About this task →
In the data below, find the line containing "ChanRequest.v"; reproduce that line and all subsequent lines exactly, and nothing else.

Dataset items →
--- START ---

(* ===== verification/_CoqProject ===== *)
-Q . S2P
Prelude.v
DList.v
SList.v
Nginx.v
MsgId.v
MsgIdText.v
MsgIdFacts.v
Msg.v
MsgRef.v
Groups.v
GroupFacts.v
ChanHead.v
ChanHeadFacts.v
ChanHeadRead.v
Ipc.v
IpcFacts.v
RbTree.v
RbTreeFacts.v
Spool.v
SpoolWf.v
SpoolRange.v
SpoolDeliver.v
SpoolMissed.v
SpoolRun.v
Rwlock.v
Scan.v
ChannelId.v
Crc16.v
ClusterSlots.v
ClusterSlotsFacts.v
ClusterNodes.v
WsFrame.v
WsFrameFacts.v
Websocket.v
WebsocketFacts.v
WebsocketSafety.v
MultiGet.v
MultiGetFacts.v
MultiRead.v
Reaper.v
ReaperFacts.v
ChanLife.v
ChanLifeFacts.v
ChanLifeStore.v
HttpSub.v
HttpStream.v
HttpFrame.v
EventSource.v
HttpSafety.v
HttpDecode.v
Worker.v
IpcSend.v
InternalSub.v
ChanReady.v
ChanRequest.v
IpcHandlers.v
IpcLedger.v
IpcLedgerFacts.v
IpcLedgerOps.v
IpcLedgerSubs.v
IpcLedgerHeads.v
IpcLedgerRequests.v
IpcLedgerHandlers.v
IpcSystem.v
IpcPools.v
IpcRuns.v
ReuseQueue.v
BufChain.v
Output.v
NchanList.v
TimeQueue.v
ThingCache.v
RedisChannels.v
RedisChannelsFacts.v
RedisChannelsRuns.v
RedisChannelsNodes.v
RedisChannelsReady.v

--- END ---

Output below →
ChanRequest.v
IpcHandlers.v
IpcLedger.v
IpcLedgerFacts.v
IpcLedgerOps.v
IpcLedgerSubs.v
IpcLedgerHeads.v
IpcLedgerRequests.v
IpcLedgerHandlers.v
IpcSystem.v
IpcPools.v
IpcRuns.v
ReuseQueue.v
BufChain.v
Output.v
NchanList.v
TimeQueue.v
ThingCache.v
RedisChannels.v
RedisChannelsFacts.v
RedisChannelsRuns.v
RedisChannelsNodes.v
RedisChannelsReady.v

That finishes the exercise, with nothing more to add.